So, the other day just as I was coming on shift one of the night turn nurses who is both an RN (as am I) and who has been a nurse longer than I've been alive was dealing with a low blood sugar on a patient. I went to the room to help her as the patient was to be mine when she left. She gave him OJ with sugar packets added but before she could get it into him he became unresponsive with a blood glucose of 24. Another RN who is in mgmt. at the facility was also involved. I was the runner person, first getting them the OJ, then glucose gel, then the mgmt. RN decided to start an IV to give an amp of D50, so I ran to get all of that stuff. His glucose came up, he was fine, but the DON was upset because no one called the MD until after the fact. (I had just walked into the situation and deferred to the two much more experienced RNs who were telling me what to get them). She said that if a person becomes hypoglycemic and unresponsive, we are not to do anything without calling the MD. If the MD doesn't answer we are to call the paramedics, but we shouldn't give glucagon or D50 without an MD order. The facility protocol says to give OJ or call the MD if the patient is unresponsive.
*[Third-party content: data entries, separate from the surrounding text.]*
Lemma rebound spec schema spec' :
  Forall (fun f => partition_field_id f <= I32_MAX) (spec_fields spec) ->
  unbound_bind (into_unbound spec) schema = Ok spec' -> spec' = spec /\ valid_unbound schema (u_fields (into_unbound spec)).
Proof using Type.
  intros Hids Hb. pose proof (bind_validates (into_unbound spec) schema) as H. rewrite Hb in H.
  destruct H as (Hv & Hid & Hfields & _).
  { intros u id Hu Hid. cbn in Hu. apply list_elem_of_fmap in Hu as (f & -> & Hf). cbn in Hid. injection Hid as <-.
    rewrite Forall_forall in Hids. by apply Hids. }
  split; [|done]. cbn in Hid. destruct spec as [id fields], spec' as [id' fields']. cbn in *. subst id'. f_equal.
  clear Hv Hb Hids. revert fields' Hfields. unfold assigned_ids.
  generalize (list_to_set (omap u_field_id (into_unbound_field <$> fields)) : gset Z) as ids. intros ids.
  induction fields as [|f fields IH]; intros fields' H; inversion H as [|? f' ? ? [Hs Hn Ht Hi] Hrest]; subst; [done|].
  f_equal; [|by apply IH]. destruct f, f'. cbn in *. congruence.
Qed.
Lemma header_roundtrip md meta :
  header_kept md -> user_metadata md = Ok meta -> metadata_parse meta = Ok md.
Proof using Type.
  intros [Hsj Hfj (spec & Hb) Hids [Hsid Hsid32] Hspid Hc] H. unfold user_metadata in H.
  apply bind_Ok in H as (sj & Es & H). apply bind_Ok in H as (fj & Ef & [= <-]).
  destruct (rebound _ _ _ Hids Hb) as [-> _].
  set (m := header_entries md sj fj).
  assert (forall k v, k <> "content"%string -> m !! k = v ->
            (match manifest_format_version md with V1 => m | V2 | V3 => <["content"%string := content_text (metadata_content md)]> m end)
            !! k = v) as Hl.
  { intros k v Hk Hm. destruct (manifest_format_version md); [done|rewrite lookup_insert_ne; done..]. }
  unfold metadata_parse.
  rewrite (Hl "schema"%string (Some sj)), (Hl "schema-id"%string (Some (text (to_string_i (schema_id (manifest_schema md)))))) by done.
  rewrite (Hl "partition-spec"%string (Some fj)) by done.
  rewrite (Hl "partition-spec-id"%string (Some (text (to_string_i (spec_id (manifest_partition_spec md)))))) by done.
  rewrite (Hl "format-version"%string (Some (text (to_string_u (version_number (manifest_format_version md)))))) by done.
  cbn [ok_or mbind result_bind]. rewrite (Hsj _ Es), (Hfj _ Ef). cbn [mbind result_bind].
  rewrite !parse_signed_text by congruence. cbn [ok_or mbind result_bind].
  unfold unbound_bind, new_from_unbound in Hb. cbn [into_unbound u_spec_id u_fields default] in Hb.
  apply bind_Ok in Hb as (b & Hb1 & Hb2). cbn in Hb1. rewrite Hb1. cbn [mbind result_bind]. rewrite Hb2. cbn [mbind result_bind].
  assert (version_from_json (text (to_string_u (version_number (manifest_format_version md)))) = Ok (manifest_format_version md)) as ->
    by (by destruct (manifest_format_version md)).
  cbn [mbind result_bind].
  destruct md as [schema sid spec v content]. cbn in *. subst sid. destruct v; cbn.
  - by rewrite Hc.
  - rewrite lookup_insert_eq. by destruct content.
  - rewrite lookup_insert_eq. by destruct content.
Qed.
Lemma partition_tuple_type spec schema fields :
  NoDup (partition_name <$> spec_fields spec) -> partition_type spec schema = Ok fields -> tuple_type fields.
Proof using Type.
  unfold partition_type. intros Hnd H%mapR_Ok.
  assert (field_name <$> fields = partition_name <$> spec_fields spec) as E.
  { clear Hnd. induction H as [|p f ps fs Hp _ IH]; [done|]. cbn. f_equal; [|exact IH].
    apply bind_Ok in Hp as (? & _ & Hp). by apply bind_Ok in Hp as (? & _ & [= <-]). }
  split; [|by rewrite E]. clear E Hnd. induction H as [|p f ps fs Hp _ IH]; constructor; [|done].
  apply bind_Ok in Hp as (? & _ & Hp). by apply bind_Ok in Hp as (? & _ & [= <-]).
Qed.
Lemma header_tuple_type md fields :
  header_kept md -> partition_type (manifest_partition_spec md) (manifest_schema md) = Ok fields -> tuple_type fields.
Proof using Type.
  intros H Hf. destruct (hk_binds _ H) as (spec & Hb). destruct (rebound _ _ _ (hk_field_ids _ H) Hb) as [-> Hv].
  eapply partition_tuple_type; [|exact Hf]. pose proof (vu_names _ _ Hv) as Hn. cbn in Hn.
  by rewrite <- list_fmap_compose in Hn.
Qed.
Lemma column_kept_at requested schema i f id :
  arrow_schema_to_schema (requested_fields requested) = Ok schema ->
  fields !! i = Some f -> ids !! i = Some id ->
  column_kept fields table schema f = if bool_decide (id ∈ requested) && promotes f id then Some id else None.
Proof using Hflat Hids Hnd LL.
  intros Hs Hf Hid. unfold column_kept. destruct (projected_fields_at i f id Hf Hid) as [j ->]. cbn.
  destruct (requested_ids requested) as [Hrids Hrflat].
  destruct (flat_schema_fields _ _ schema Hrflat Hrids Hs) as [Hin Hout].
  unfold promotes. destruct (field_by_id table id) as [field|]; [|by rewrite andb_false_r]. cbn.
  destruct (bool_decide_reflect (id ∈ requested)) as [Hr|Hr]; cbn [andb].
  - assert (id ∈ filter (fun id => id ∈ requested) ids) as Hk.
    { apply list_elem_of_filter. split; [done|by eapply list_elem_of_lookup_2]. }
    apply list_elem_of_lookup in Hk as [k Hk].
    destruct (Forall2_lookup_r _ _ _ _ _ Hrids Hk) as (f' & Hf' & Hid').
    destruct (Hin k f' id Hf' Hk) as (ty & Hty & ->). cbn.
    assert (f' = f) as ->.
    { apply list_elem_of_lookup_2 in Hf'. unfold requested_fields in Hf'. apply list_elem_of_filter in Hf' as [_ Hf'].
      apply list_elem_of_lookup in Hf' as [i' Hi'].
      destruct (Forall2_lookup_l _ _ _ _ _ Hids Hi') as (id'' & Hi'' & Hid''). rewrite Hid' in Hid''.
      injection Hid'' as <-. pose proof (NoDup_lookup _ _ _ _ Hnd Hid Hi'') as <-. congruence. }
    by rewrite Hty.
  - rewrite Hout; [done|]. intros H. by apply list_elem_of_filter in H as [? _].
Qed.

(** The mask, if the requested columns have a schema. *)
Lemma mask_selects requested :
  get_arrow_projection_mask_with_field_ids requested table fields
  = (fun _ => match omap column_of requested with [] => All | indices => Leaves indices end)
    <$> arrow_schema_to_schema (requested_fields requested).
Proof using Hflat Hids Hnd LL.
  unfold get_arrow_projection_mask_with_field_ids. rewrite filter_leaves_flat by done.
  fold (requested_fields requested). destruct (arrow_schema_to_schema _) as [schema|e] eqn:Hs; [|done].
  cbn [mbind result_bind fmap result_fmap]. f_equal.
  match goal with |- context [omap ?f requested] => assert (omap f requested = omap column_of requested) as -> end;
    [|by destruct (omap column_of requested)].
  apply list_omap_ext, Forall2_same_length_lookup_2; [done|]. intros k id id' Hk Hk'. simplify_eq.
  apply list_elem_of_lookup_2 in Hk. rewrite leaves_flat by done.
  rewrite (column_map_lookup _ _ fields ids).
  - destruct (list_find (fun id' => id' = id) ids) as [[i x]|] eqn:E.
    + apply list_find_Some in E as (Hi & -> & _).
      destruct (Forall2_lookup_r _ _ _ _ _ Hids Hi) as (f & Hf & _).
      rewrite Hf. cbn. rewrite (column_kept_at requested schema i f id Hs Hf Hi), bool_decide_true by done. cbn.
      rewrite (column_of_at i f id Hi Hf). by destruct (promotes f id).
    + rewrite column_of_absent; [by rewrite lookup_empty|]. intros Hin.
      apply list_find_None in E. rewrite Forall_forall in E. by apply (E id Hin).
  - by apply Forall2_length in Hids.
  - done.
  - intros i f id' Hf Hid. rewrite (column_kept_at requested schema i f id' Hs Hf Hid).
    destruct (bool_decide _ && _); auto.
Qed.
End projection_theory.

(** ** Properties *)

(** The map of the ids that a file has. *)
Lemma field_id_map_from_spec ids : forall columns idx m,
  Forall2 (fun c id => c = Parquet.PrimitiveType (Some id)) columns ids -> NoDup ids ->
  exists m', field_id_map_from idx columns m = Ok (Some m') /\
    (forall i id, ids !! i = Some id -> m' !! id = Some (idx + i)%nat) /\ (forall id, id ∉ ids -> m' !! id = m !! id).
Proof.
  induction ids as [|id ids IH]; intros columns idx m H Hnd.
  - apply Forall2_nil_inv_r in H as ->. by exists m.
  - apply Forall2_cons_inv_r in H as (c & columns' & -> & H & ->). apply NoDup_cons in Hnd as [Hnin Hnd].
    cbn [field_id_map_from]. destruct (IH columns' (S idx) (<[id := idx]> m) H Hnd) as (m' & -> & Hin & Hout).
    exists m'. split; [done|]. split.
    + intros [|i] id' Hi; cbn in Hi.
      * injection Hi as <-. rewrite Hout by done. by rewrite lookup_insert_eq, Nat.add_0_r.
      * rewrite (Hin i id' Hi). f_equal. lia.
    + intros id' Hid. rewrite Hout by set_solver. apply lookup_insert_ne. set_solver.
Qed.

(** In a file that has field ids, filters read the column that has the id, wherever it is
    nested; a file with no ids in its first column is read by positions. *)
Theorem filter_columns_exact columns root ids :
  Parquet.columns root = columns ->
  (Forall2 (fun c id => c = Parquet.PrimitiveType (Some id)) columns ids -> NoDup ids ->
   exists m, field_id_map root = Ok m /\
     forall id i, m !! id = Some i <-> ids !! i = Some id)
  /\ (head columns = Some (Parquet.PrimitiveType None) ->
      field_id_map root = Ok (build_fallback_field_id_map root)).
Proof.
  intros <-. split.
  - intros H Hnd. destruct (field_id_map_from_spec ids _ 0%nat ∅ H Hnd) as (m & Hm & Hin & Hout).
    exists m. split; [by unfold field_id_map, build_field_id_map; rewrite Hm|]. intros id i. split.
    + intros Hid. destruct (decide (id ∈ ids)) as [Hi|Hi]; [|by rewrite Hout in Hid].
      apply list_elem_of_lookup in Hi as [j Hj]. rewrite (Hin j id Hj) in Hid. by injection Hid as <-.
    + apply Hin.
  - unfold field_id_map, build_field_id_map. destruct (Parquet.columns root) as [|c columns]; [done|].
    cbn. by intros [= ->].
Qed.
The night turn RN says that her license would be in jeopardy if she didn't do anything and the patient died before the MD called back or the paramedics got there. I don't know what the laws are on this topic. Any ideas?
Apr 15, '09
In my experience in LTC the diabetics usually had standing orders covering sliding scale, glucagon, etc, How odd that the patient had no such standing orders. I agree with CapeCodMermaid. That RN comitted assault AND worked outside her scope of practice.